1. A method for the electro-oxidative preparation of 3-phenyl-5-aryl-1,2,4-oxadiazole as shown in Formula I, characterized in that... Its preparation reaction is as follows: Wherein, R is selected from: hydrogen, 4-fluoro, 4-chloro, 2-bromo, 4-tert-butyl, 3-methyl or 3,4-dimethyl; Ar is selected from: phenyl, 2-thienyl, 2-fluorophenyl, 4-chlorophenyl, 2-bromophenyl, 4-fluorophenyl or 4-tolyl; The electro-oxidation preparation method involves installing an anode working electrode and a cathode in a non-diaphragm electrolytic cell, using (Z)-N'-hydroxy-N-(arylmethyl)benzamide, an organic solvent, an alkali, and an electrolyte as the electrolyte. Electrolysis is performed at a constant voltage for a certain time at a specific temperature to obtain 3-phenyl-5-aryl-1,2,4-oxadiazole (I). The organic solvent is selected from acetonitrile, methanol, methanol / water (volume ratio 10 / 1), or methanol / hexafluoroisopropanol (volume ratio 5 / 5).

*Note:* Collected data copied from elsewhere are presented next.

(* ===== verification/QueryMain.v ===== *)
(** * QueryMain: from SQL text to rows — the read entry points over any reachable
    table state. *)
From S2P Require Import Prelude Bytes Order Uuid Value CompositeKey PkMap Codec Frame Journal Schema Catalog SecIndex IndexOk Store StoreOk StoreSim Merge MergeOk MergeSafe Ast Eval Filter Lexer Parser ParserOk ParserTree TopN TopNOk Plan PlanJoin PlanOk PlanJoinOk Recovery Replayer RecoveryOk Select SelectOk CandOk WalkOk SelectSound SelectMain Join Query QueryOk Prepare.

(** ** What the text says *)
(** A single-table SELECT without literals, its parameters numbered. *)
Definition asks (stack : nat) (mapLower : bytes -> bytes) (cat : catalog) (sql : bytes) (rt : tableRT) (s : selectStmt) (n : Z) : Prop :=
  exists st, parseSQL stack mapLower sql = Ok st /\ rejectValueLiterals st = Ok tt /\ assignParamIndices st = (SSelect s, n) /\
    sel_joins s = [] /\ byName cat !! sel_table s = Some rt.
Lemma asked_plan stack mapLower cat sql rt s n live pl : asks stack mapLower cat sql rt s n -> planned stack mapLower live sql cat = Ok pl ->
  exists st, planned_select rt cat s pl st /\ pl_rt pl = Some rt /\ pl_nparams pl = n /\
    (sel_countStar s = true -> sel_limit s = -1 /\ sel_offset s = 0).
Proof.
  intros (st0 & Ep & Er & En & Ej & Et) H. pose proof (parse_shape _ _ _ _ Ep) as Hs. pose proof (accepted st0 Hs Er) as Ha.
  unfold planned, build_plan in H. rewrite Ep in H. cbn in H. rewrite Er in H. cbn in H. rewrite En in H, Ha. cbn in Ha. destruct Ha as [Hraw Hlit].
  unfold do_plan in H. cbn [stmt_table] in H. rewrite Et in H. rewrite bool_decide_true in H by done.
  destruct (plan_select rt s cat) as [pl0| |] eqn:E0; [|done..]. cbn in H. injection H as <-. destruct (bound_reads rt s cat pl0 n Hlit E0) as [Hread [st Est]].
  exists st. split; [|split; [|split]].
  - split; [done|]. destruct Hread as (E1 & Hrest). split; [by rewrite E1|]. exists pl0. by split.
  - unfold plan_select in E0. cbv zeta in E0. inv_bind. unfold bindParamUUIDCoercion. cbn. by destruct (walk_opt _ _ _).
  - unfold plan_select in E0. cbv zeta in E0. inv_bind. unfold bindParamUUIDCoercion. cbn. by destruct (walk_opt _ _ _).
  - unfold assignParamIndices in En. destruct st0 as [s0| | | | |]; cbn in En; repeat case_match; try done. simplify_eq. cbn. intros Hc. destruct Hs as [_ Hs]. by destruct (Hs Hc) as (_ & ? & ? & _).
Qed.

Section main.
Context {J : Type} `{Journal J} (pkHashSeed : Z) (def : resolvedTable) (max ext : Z) (ck : nat -> ValueKind).
Local Abbreviation ncols := (length (t_Columns (rt_def def))).
Hypothesis pk_in : (pkOrd def < ncols)%nat.
Hypothesis ords_in : Forall (fun ri => Forall (fun o => (o < ncols)%nat) (ri_ordinals ri)) (rt_indexes def).
Local Abbreviation served := (served pkHashSeed def max ext ck).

The alkali is selected from potassium phosphate, potassium carbonate, sodium acetate, or triethylamine.

2. The method for preparing 3-phenyl-5-aryl-1,2,4-oxadiazole by electrooxidation as described in claim 1, characterized in that, The working anode electrode of the electrolytic cell is selected from: carbon felt electrode, platinum mesh electrode, or graphite electrode; the working current density of the anode electrode is selected from: 11.0 mA / cm². 2 ~25.0mA / cm 2 The cathode of the electrolytic cell is selected from platinum mesh electrode or carbon felt electrode.

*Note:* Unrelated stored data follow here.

(* ===== verification/PartitionOk.v ===== *)
(** * PartitionOk: a partitioned table is the list of its rows in the order they
    were inserted - whatever was deleted, pruned or compacted in between. *)
From S2P Require Import Prelude Bytes Uuid Value PkMap Codec Frame Journal Schema Store StoreOk Wire Partition.

(** ** Arenas *)
Definition live (rows : list (option Row)) : list Row := omap id rows.
Lemma live_app a b : live (a ++ b) = live a ++ live b.
Proof. apply omap_app. Qed.
Lemma split_at {A} (l : list A) n x : l !! n = Some x -> l = take n l ++ x :: drop (S n) l.
Proof. intros H. symmetry. by apply take_drop_middle. Qed.
Lemma live_split rows n r : rows !! n = Some (Some r) -> live rows = live (take n rows) ++ r :: live (drop (S n) rows).
Proof. intros H. rewrite (split_at rows n _ H) at 1. by rewrite live_app. Qed.
Lemma live_set rows n c : (n < length rows)%nat ->
  live (<[n := c]> rows) = live (take n rows) ++ (match c with Some r => [r] | None => [] end) ++ live (drop (S n) rows).
Proof. intros H. rewrite insert_take_drop by done. rewrite live_app. by destruct c. Qed.
Lemma live_elem rows r : r ∈ live rows <-> exists n, rows !! n = Some (Some r).
Proof.
  unfold live. rewrite list_elem_of_omap. split.
  - intros (c & Hc & E). cbn in E. subst c. by apply list_elem_of_lookup_1 in Hc.
  - intros [n Hn]. exists (Some r). split; [by eapply list_elem_of_lookup_2|done].
Qed.

(** The row ids of one partition. *)
Section tails.
Context (partof : Row -> UUID).
Definition in_part (rows : list (option Row)) (part : UUID) (n : nat) : bool :=
  match rows !! n with Some (Some r) => bool_decide (partof r = part) | _ => false end.
Definition row_at (rows : list (option Row)) (n : nat) : option Row := match rows !! n with Some (Some r) => Some r | _ => None end.
Definition part_ids (rows : list (option Row)) (part : UUID) : list nat := List.filter (in_part rows part) (seq 0 (length rows)).

Lemma omap_live rows ids : omap (row_at rows) (List.filter (is_live rows) ids) = omap (row_at rows) ids.
Proof.
  induction ids as [|id ids IH]; [done|]. cbn [List.filter omap list_omap]. unfold is_live at 1, row_at at 2.
  destruct (rows !! id) as [[r|]|] eqn:E; [|done..]. cbn [omap list_omap]. unfold row_at at 1. rewrite E. by rewrite IH.
Qed.
Lemma omap_live_length rows ids : length (omap (row_at rows) (List.filter (is_live rows) ids)) = length (List.filter (is_live rows) ids).
Proof.
  induction ids as [|id ids IH]; [done|]. cbn [List.filter]. destruct (is_live rows id) eqn:El; [|exact IH]. unfold is_live in El.
  cbn [omap list_omap length]. unfold row_at at 1. destruct (rows !! id) as [[r|]|]; [|done..]. cbn [length]. by rewrite IH.
Qed.
Lemma omap_seq rows0 rows part : forall k, drop k rows0 = rows -> 
  omap (row_at rows0) (List.filter (in_part rows0 part) (seq k (length rows))) = List.filter (fun r => bool_decide (partof r = part)) (live rows).
Proof.
  induction rows as [|c rows IH]; intros k Hk; [done|]. cbn [length seq List.filter].
  assert (Ec : rows0 !! k = Some c) by (rewrite <- (Nat.add_0_r k), <- lookup_drop, Hk; done).
  assert (Ek : drop (S k) rows0 = rows) by (rewrite <- Nat.add_1_r, <- drop_drop, Hk; done).
  unfold in_part at 1. rewrite Ec. destruct c as [r|]; cbn [live omap list_omap id]; [|by apply IH].
  cbn [List.filter]. destruct (bool_decide (partof r = part)); [|by apply IH]. cbn [omap list_omap]. unfold row_at at 1. rewrite Ec. f_equal. by apply IH.
Qed.
Lemma omap_part rows part : omap (row_at rows) (part_ids rows part) = List.filter (fun r => bool_decide (partof r = part)) (live rows).
Proof. by apply omap_seq. Qed.

(** A partition's list: every live row of it in arena order, its dead count, and
    few dead ids - at most 15 of them, or fewer than the live ones. *)
Record tail_ok (rows : list (option Row)) (ids : list nat) (dead : Z) (part : UUID) : Prop := {
  tl_in : Forall (fun id => (id < length rows)%nat) ids;
  tl_live : List.filter (is_live rows) ids = part_ids rows part;
  tl_dead : dead = zlen ids - zlen (part_ids rows part);
  tl_bound : dead <= 15 \/ 2 * dead < zlen ids;
}.
Lemma filter_ext_in' {A} (f g : A -> bool) l : (forall x, x ∈ l -> f x = g x) -> List.filter f l = List.filter g l.
Proof. intros H. apply filter_ext_in. intros x Hx. apply H. by apply list_elem_of_In. Qed.
Lemma filter_true_all {A} (l : list A) : List.filter (fun _ => true) l = l.
Proof. induction l as [|x l IH]; [done|]. cbn. by rewrite IH. Qed.
Lemma part_ids_app rows r part : part_ids (rows ++ [Some r]) part = part_ids rows part ++ (if bool_decide (partof r = part) then [length rows] else []).
Proof.
  unfold part_ids. rewrite length_app, seq_app, List.filter_app. cbn [length seq List.filter Nat.add]. f_equal.
  - apply filter_ext_in'. intros n Hn%elem_of_seq. unfold in_part. by rewrite lookup_app_l by lia.
  - unfold in_part. rewrite lookup_app_r, Nat.sub_diag by lia. cbn. by destruct (bool_decide _).
Qed.
Lemma live_ids_app rows c ids : Forall (fun id => (id < length rows)%nat) ids -> List.filter (is_live (rows ++ [c])) ids = List.filter (is_live rows) ids.
Proof.
  intros H. apply filter_ext_in'. intros n Hn. rewrite list.Forall_forall in H. specialize (H n Hn). unfold is_live. by rewrite lookup_app_l by lia.
Qed.
Lemma tail_add rows ids dead part r : tail_ok rows ids dead part ->
  tail_ok (rows ++ [Some r]) (ids ++ (if bool_decide (partof r = part) then [length rows] else [])) dead part.
Proof.
  intros [H1 H2 H3 H4]. assert (H1' : Forall (fun id => (id < length (rows ++ [Some r]))%nat) ids).
  { eapply list.Forall_impl; [exact H1|]. intros id Hid. cbn in *. rewrite length_app. cbn. lia. }
  assert (E : List.filter (is_live (rows ++ [Some r])) [length rows] = [length rows]).
  { cbn [List.filter]. unfold is_live. by rewrite lookup_app_r, Nat.sub_diag by lia. }
  split.
  - apply Forall_app_2; [done|]. destruct (bool_decide _); [|constructor]. apply list.Forall_singleton. rewrite length_app. cbn. lia.
  - rewrite List.filter_app, live_ids_app, part_ids_app, H2 by done. f_equal. by destruct (bool_decide _).
  - rewrite part_ids_app. unfold zlen in *. rewrite !length_app. lia.
  - unfold zlen in *. rewrite length_app. lia.
Qed.
Lemma tail_set rows ids dead part n r nr : rows !! n = Some (Some r) -> partof nr = partof r -> tail_ok rows ids dead part -> tail_ok (<[n := Some nr]> rows) ids dead part.
Proof.
  intros Hn Hp [H1 H2 H3 H4]. pose proof (lookup_lt_Some _ _ _ Hn) as Hlt.
  assert (El : forall id, is_live (<[n := Some nr]> rows) id = is_live rows id).
  { intros id. unfold is_live. destruct (decide (id = n)) as [->|]; [by rewrite list_lookup_insert_eq, Hn|by rewrite list_lookup_insert_ne]. }
  assert (Ep : part_ids (<[n := Some nr]> rows) part = part_ids rows part).
  { unfold part_ids. rewrite length_insert. apply filter_ext_in'. intros id _. unfold in_part.
    destruct (decide (id = n)) as [->|]; [by rewrite list_lookup_insert_eq, Hn, Hp|by rewrite list_lookup_insert_ne]. }
  split; rewrite ?Ep, ?length_insert; try done. rewrite <- H2. apply filter_ext_in'. intros id _. apply El.
Qed.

3. The method for preparing 3-phenyl-5-aryl-1,2,4-oxadiazole by electrooxidation as described in claim 1, characterized in that, The constant voltage is selected from 0.50 V to 1.50 V; the electrolysis temperature is selected from 15℃ to 55℃; and the electrolysis time is selected from 2h to 8h.

4. The method for preparing 3-phenyl-5-aryl-1,2,4-oxadiazole by electrooxidation as described in claim 1, characterized in that, The electrolyte is selected from: tetrabutylammonium perchlorate, lithium perchlorate, ammonium tetrafluoroborate, tetrabutylammonium hexafluorophosphate or potassium hexafluorophosphate; the electrolyte concentration is selected from: 0.02mol / L to 0.1mol / L.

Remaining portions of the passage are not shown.